The AUD/USD pair continues to increase, exceeding 0.7000, influenced by the RBA’s hawkish outlook

by VT Markets
/
Feb 9, 2026

The AUD/USD pair extended its gains, trading around 0.7020 in Asian markets due to easing concerns about AI disruptions and revived market confidence. The Australian Dollar benefited from hawkish remarks by RBA Governor Michele Bullock, who cited capacity constraints as the reason for lifting the Official Cash Rate and emphasised the need to curb demand growth.

Australia’s monthly household spending fell 0.4% in December 2025, compared to a 1.0% increase the previous month and expectations of a 0.2% rise. This was the first contraction since March 2024, reflecting ongoing cost pressures and high interest rates, with year-over-year spending growth slowing to 5.0%.
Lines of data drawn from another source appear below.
(** *** sellToken *)

Fixpoint sellToken_loop (fuel : nat) (world : World)
    (dex name address : string) (slippage : Z)
    (attempts : Z) (st : State) : option State :=
  match fuel with
  | O => None
  | S fuel' =>
      let st := log (TryingToSell dex name attempts) st in
      let '(sold, st) :=
        callTrade world (UnderlyingSell dex address 100 slippage) st in
      match sold with
      | ReturnsUndefined | ReturnsTrue => Some st
      | ReturnsFalse =>
          sellToken_loop fuel' world dex name address slippage (attempts + 1) st
      | Raises =>
          sellToken_loop fuel' world dex name address slippage (attempts + 1)
                         (log (FailedToSell dex name attempts) st)
      end
  end.

Definition sellToken (fuel : nat) (world : World)
    (dex name address : string) (slippage : Z) (st : State) : option State :=
  sellToken_loop fuel world dex name address slippage 0 st.

(** *** filterMessages and the message handler *)

(** [new RegExp(`.*(${fragment}).*`, 's').exec(msg)] for a fragment without
  regular-expression metacharacters (a wallet address, or nothing): it
  matches when [msg] contains the fragment, and then [match[0]] is the
  whole of [msg], the two [.*] taking everything around the group. *)
Definition trackRegexMatch (fragment msg : string) : option string :=
  if includes fragment msg then Some msg else None.

Definition filterMessages (cfg : Config) (msg : string)
    : option TransactionDetails :=
  match trackRegexMatch (trackWallets cfg) msg with
  | Some whole => Some (extractTransactionDetails whole)
  | None => None
  end.

Inductive Action : Type :=
| BuyAction (dex name address : string)
| SellAction (dex name address : string).

(** [x || ''] *)
Definition orEmpty (x : option string) : string :=
  match x with
  | Some s => if String.eqb s "" then "" else s
  | None => ""
  end.

(** [protocolMap[protocol || '']?.[transaction_type || '']] *)
Definition protocolMap (filtered : TransactionDetails) : option Action :=
  let name := orEmpty (token_name filtered) in
  let p := orEmpty (protocol filtered) in
  let t := orEmpty (transaction_type filtered) in
  if String.eqb p "Pump V1" then
    if String.eqb t "sell"
    then Some (SellAction "pf" name (orEmpty (token_address filtered)))
    else if String.eqb t "buy"
    then Some (BuyAction "pf" name (orEmpty (token_address filtered)))
    else None
  else if String.eqb p "Raydium V4" then
    if String.eqb t "sell"
    then Some (SellAction "ra" name (orEmpty (pair_address filtered)))
    else None
  else None.

(** What the handler does with a message, before any trade runs. *)
Inductive Decision : Type :=
| SkipOverBudget
| Ignore
| Unsupported (filtered : TransactionDetails)
| Dispatch (action : Action).

Definition decide (cfg : Config) (st : State) (message : string) : Decision :=
  if Qle_bool (maxSolSpend cfg) (spent st) then SkipOverBudget
  else
    match filterMessages cfg message with
    | None => Ignore
    | Some filtered =>
        match maker_address filtered with
        | None => Ignore
        | Some maker =>
            if String.eqb maker "" || negb (includes (trackWallets cfg) maker)
            then Ignore
            else
              match protocolMap filtered with
              | None => Unsupported filtered
              | Some action => Dispatch action
              end
        end
    end.

Definition runAction (fuel : nat) (cfg : Config) (world : World)
    (action : Action) (st : State) : option State :=
  match action with
  | BuyAction dex name address =>
      buyToken fuel cfg world dex name address (solIn cfg) (maxSlippage cfg) st
  | SellAction dex name address =>
      sellToken fuel world dex name address (maxSlippage cfg) st
  end.

(* ws.on('message', ...) *)
Definition onMessage (fuel : nat) (cfg : Config) (world : World)
    (message : string) (st : State) : option State :=
  match decide cfg st message with
  | SkipOverBudget =>
      Some (log (AlreadySpent (spent st) (maxSolSpend cfg)) st)
  | Ignore => Some st
  | Unsupported filtered =>
      Some (log (NotSupported (transaction_type filtered) (protocol filtered)
                              (token_name filtered) (token_address filtered)) st)
  | Dispatch action => runAction fuel cfg world action st
  end.

(** Messages handled one after the other, each to its end. *)
Fixpoint onMessages (fuel : nat) (cfg : Config) (world : World)
    (messages : list string) (st : State) : option State :=
  match messages with
  | [] => Some st
  | m :: rest =>
      match onMessage fuel cfg world m st with
      | Some st' => onMessages fuel cfg world rest st'
      | None => None
      end
  end.

(** A buy signal: the arguments of one [buyToken] call. *)
Record BuySignal : Type := {
  signal_dex : string;
  signal_name : string;
  signal_address : string;
  signal_solAmount : Q;
  signal_slippage : Z
}.

Fixpoint buySignals (fuel : nat) (cfg : Config) (world : World)
    (signals : list BuySignal) (st : State) : option State :=
  match signals with
  | [] => Some st
  | s :: rest =>
      match buyToken fuel cfg world (signal_dex s) (signal_name s)
                     (signal_address s) (signal_solAmount s)
                     (signal_slippage s) st with
      | Some st' => buySignals fuel cfg world rest st'
      | None => None
      end
  end.

(** The calls of a protocol's buy for [address] in a trace. *)
Definition isBuyOf (address : string) (e : Event) : bool :=
  match e with
  | UnderlyingBuy _ a _ _ => String.eqb a address
  | _ => false
  end.

Definition isUnderlyingBuy (e : Event) : bool :=
  match e with
  | UnderlyingBuy _ _ _ _ => true
  | _ => false
  end.

Definition buyCalls (address : string) (tr : list Event) : nat :=
  List.length (filter (isBuyOf address) tr).

Definition allBuyCalls (tr : list Event) : nat :=
  List.length (filter isUnderlyingBuy tr).

(** What holds of the session between two buy signals when re-buy is off:
  no address has more than one call of a protocol's buy, and an address
  with a call is in the buy list. *)
Definition session_invariant (st : State) : Prop :=
  forall a,
    (buyCalls a (trace st) <= 1)%nat
    /\ (buyCalls a (trace st) = 1%nat -> Array_includes (buyList st) a = true).

(** The calls of a protocol's sell in a trace. *)
Definition isUnderlyingSell (e : Event) : bool :=
  match e with
  | UnderlyingSell _ _ _ _ => true
  | _ => false
  end.

Definition sellCalls (tr : list Event) : nat :=
  List.length (filter isUnderlyingSell tr).

(** An answer of a protocol's sell that makes [sellToken] go round again,
  and one that makes it stop. *)
Definition sellFails (r : TradeResult) : Prop :=
  r = ReturnsFalse \/ r = Raises.

Definition sellStops (r : TradeResult) : Prop :=
  r = ReturnsTrue \/ r = ReturnsUndefined.

(** What the message handler may do under configuration [cfg]: write a
  log line, buy on the bonding-curve protocol with the configured amount
  and slippage, sell everything on one of the two protocols. *)
Definition handlerEvent (cfg : Config) (e : Event) : Prop :=
  match e with
  | Logged _ => True
  | UnderlyingBuy dex _ solAmount slippage =>
      dex = "pf" /\ solAmount = solIn cfg /\ slippage = maxSlippage cfg
  | UnderlyingSell dex _ percentage slippage =>
      (dex = "pf" \/ dex = "ra") /\ percentage = 100
      /\ slippage = maxSlippage cfg
  end.

(** Every character of [s] satisfies [p]. *)
Fixpoint allChars (p : ascii -> bool) (s : string) : bool :=
  match s with
  | EmptyString => true
  | String c rest => p c && allChars p rest
  end.

(** What a capture of a text pattern, of a numeric pattern and of the
  type pattern must be for the message [data]: present only where the
  message holds the key followed by the capture. *)
Definition quotedCapture (name data : string) (capture : option string)
    : Prop :=
  match capture with
  | None => True
  | Some v =>
      includes (quotedKey name ++ v ++ String dquote EmptyString) data = true
      /\ allChars (fun c => negb (Ascii.eqb c dquote)
                            && negb (isLineTerminator c)) v = true
  end.

Definition numericCapture (name data : string) (capture : option string)
    : Prop :=
  match capture with
  | None => True
  | Some v =>
      includes (numericKey name ++ v) data = true
      /\ v <> EmptyString
      /\ allChars isDigitOrDot v = true
  end.

Definition typeCapture (data : string) (capture : option string) : Prop :=
  match capture with
  | None => True
  | Some v =>
      (v = "buy" \/ v = "sell")
      /\ includes (quotedKey "type" ++ v ++ String dquote EmptyString) data
         = true
  end.


End Orchestrator.

(** Sample inputs for the orchestrator. *)

Module OrchestratorExamples.
Import Orchestrator.
Local Open Scope string_scope.

Definition q : string := String dquote "".

(** A feed message: a buy on the bonding-curve protocol by a wallet. *)
Definition message_buy : string :=
  "{" ++ q ++ "type" ++ q ++ ":" ++ q ++ "buy" ++ q ++ ","
      ++ q ++ "maker_address" ++ q ++ ":" ++ q ++ "SomeWallet" ++ q ++ ","
      ++ q ++ "protocol" ++ q ++ ":" ++ q ++ "Pump V1" ++ q ++ ","
      ++ q ++ "tokenAddress" ++ q ++ ":" ++ q ++ "Mint1" ++ q ++ "}".

Definition cfg_empty : Config :=
  {| trackWallets := ""; maxSlippage := 5; solIn := 1 # 100;
     maxSolSpend := 1; allowRebuy := false; maxBuyAttempts := 3 |}.

Definition spent_out : State :=
  {| buyList := []; spent := 1; trace := []; tradeCalls := 0 |}.

Definition signal1 : BuySignal :=
  {| signal_dex := "pf"; signal_name := "T"; signal_address := "Mint1";
     signal_solAmount := 1 # 100; signal_slippage := 5 |}.

Definition always_fails : World := fun _ => ReturnsFalse.
End OrchestratorExamples.

(** ** Account layouts (layouts/cpmm.ts and the layout files shipped with
  raydium/cpmm.ts) and the account filters of the pair lookups
  (utils/tick_array_bitmap_ext.ts) *)

Module Layouts.
Local Open Scope string_scope.
Local Open Scope list_scope.

(** The layout constructors of @solana/buffer-layout that the sources use,
  each with its property name where it has one. *)
#[warnings="-register-all"]
Inductive Layout : Type :=
| blob (length : nat)
| u8
| u16
| u32
| s32
| nu64
| seq (elementLayout : Layout) (count : nat)
| struct (fields : list (string * Layout)).

(** [layout.span]: the bytes a layout takes. *)
Fixpoint span (layout : Layout) : nat :=
  match layout with
  | blob length => length
  | u8 => 1%nat
  | u16 => 2%nat
  | u32 => 4%nat
  | s32 => 4%nat
  | nu64 => 8%nat
  | seq elementLayout count => (count * span elementLayout)%nat
  | struct fields =>
      (fix spans (fields : list (string * Layout)) : nat :=
         match fields with
         | [] => 0%nat
         | (_, field) :: rest => (span field + spans rest)%nat
         end) fields
  end.

(** [struct.offsetOf(property)] *)
Fixpoint offsetIn (fields : list (string * Layout)) (property : string)
    : option nat :=
  match fields with
  | [] => None
  | (name, field) :: rest =>
      if String.eqb name property then Some 0%nat
      else option_map (Nat.add (span field)) (offsetIn rest property)
  end.

Definition offsetOf (layout : Layout) (property : string) : option nat :=
  match layout with
  | struct fields => offsetIn fields property
  | _ => None
  end.

(** The layout of a field of a structure. *)
Fixpoint fieldIn (fields : list (string * Layout)) (property : string)
    : option Layout :=
  match fields with
  | [] => None
  | (name, field) :: rest =>
      if String.eqb name property then Some field else fieldIn rest property
  end.

Definition fieldOf (layout : Layout) (property : string) : option Layout :=
  match layout with
  | struct fields => fieldIn fields property
  | _ => None
  end.

(* raydium/cpmm.ts, second file: a 16-byte blob with its own codec *)
Definition UInt128Layout : Layout := blob 16.

(* raydium/cpmm.ts, third file *)
Definition uint64 : Layout := blob 8.

(* layouts/cpmm.ts *)
Definition CPMM_POOL_STATE_LAYOUT : Layout := struct [
  ("padding", blob 8);
  ("amm_config", blob 32);
  ("pool_creator", blob 32);
  ("token_0_vault", blob 32);
  ("token_1_vault", blob 32);
  ("lp_mint", blob 32);
  ("token_0_mint", blob 32);
  ("token_1_mint", blob 32);
  ("token_0_program", blob 32);
  ("token_1_program", blob 32);
  ("observation_key", blob 32);
  ("auth_bump", u8);
  ("status", u8);
  ("lp_mint_decimals", u8);
  ("mint_0_decimals", u8);
  ("mint_1_decimals", u8);
  ("lp_supply", nu64);
  ("protocol_fees_token_0", nu64);
  ("protocol_fees_token_1", nu64);
  ("fund_fees_token_0", nu64);
  ("fund_fees_token_1", nu64);
  ("open_time", nu64);
  ("padding", seq nu64 32)
].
Positive Developments in US Iran Nuclear Talks

Positive developments in US-Iran nuclear talks provided further support to the risk-sensitive AUD. Iran’s President called recent talks with the US “a step forward,” while additional negotiations depend on consultations.

Upcoming US employment data will be vital, with expectations of 70,000 new jobs and an unemployment rate remaining at 4.4%.

Factors influencing the Australian Dollar include RBA interest rate decisions, iron ore prices, Chinese economic health, and Australia’s trade balance. The RBA adjusts interest rates to maintain 2-3% inflation, and higher rates support the AUD. Iron ore price fluctuations and China’s economic state significantly influence the AUD due to strong trade ties.

The Australian Dollar Strength

The Australian Dollar is showing strength, pushing above the 0.7000 level against the US Dollar. This move is supported by a hawkish Reserve Bank of Australia, which has signaled that interest rates may need to stay higher for longer to control inflation. The RBA’s cash rate, currently at 4.85%, a level not seen in over a decade, underpins this firm policy stance.

However, there are signs that this aggressive policy is starting to impact the Australian consumer. The reported 0.4% drop in household spending for December 2025 was the first monthly decline we had seen since March 2024. This weakness suggests the RBA may have less room for future rate hikes, potentially capping the Aussie dollar’s upside.

External factors are providing a tailwind, with iron ore prices recovering to over $135 per tonne on renewed optimism about demand from China. Recent data showed China’s Caixin Manufacturing PMI for January came in at 51.1, indicating modest expansion in its crucial manufacturing sector. This positive sentiment from Australia’s largest trading partner, combined with easing geopolitical tensions, is helping to boost risk-sensitive currencies like the AUD.

The most immediate focus is the upcoming US employment report, which will be a major driver for the AUD/USD pair. The market is expecting a very soft addition of only 70,000 jobs, which is significantly lower than the average gains seen just a few years ago. A weak number could further weaken the US Dollar and push the pair higher, but any surprisingly strong data would challenge the current rally.

Given these conflicting signals—a hawkish central bank versus a slowing domestic consumer, and supportive commodity prices versus a major US data risk—we expect a significant increase in volatility. Derivative traders might consider strategies that benefit from a large price swing in either direction. The uncertainty surrounding the US jobs data makes directional bets risky, but options that capture volatility could be well-positioned.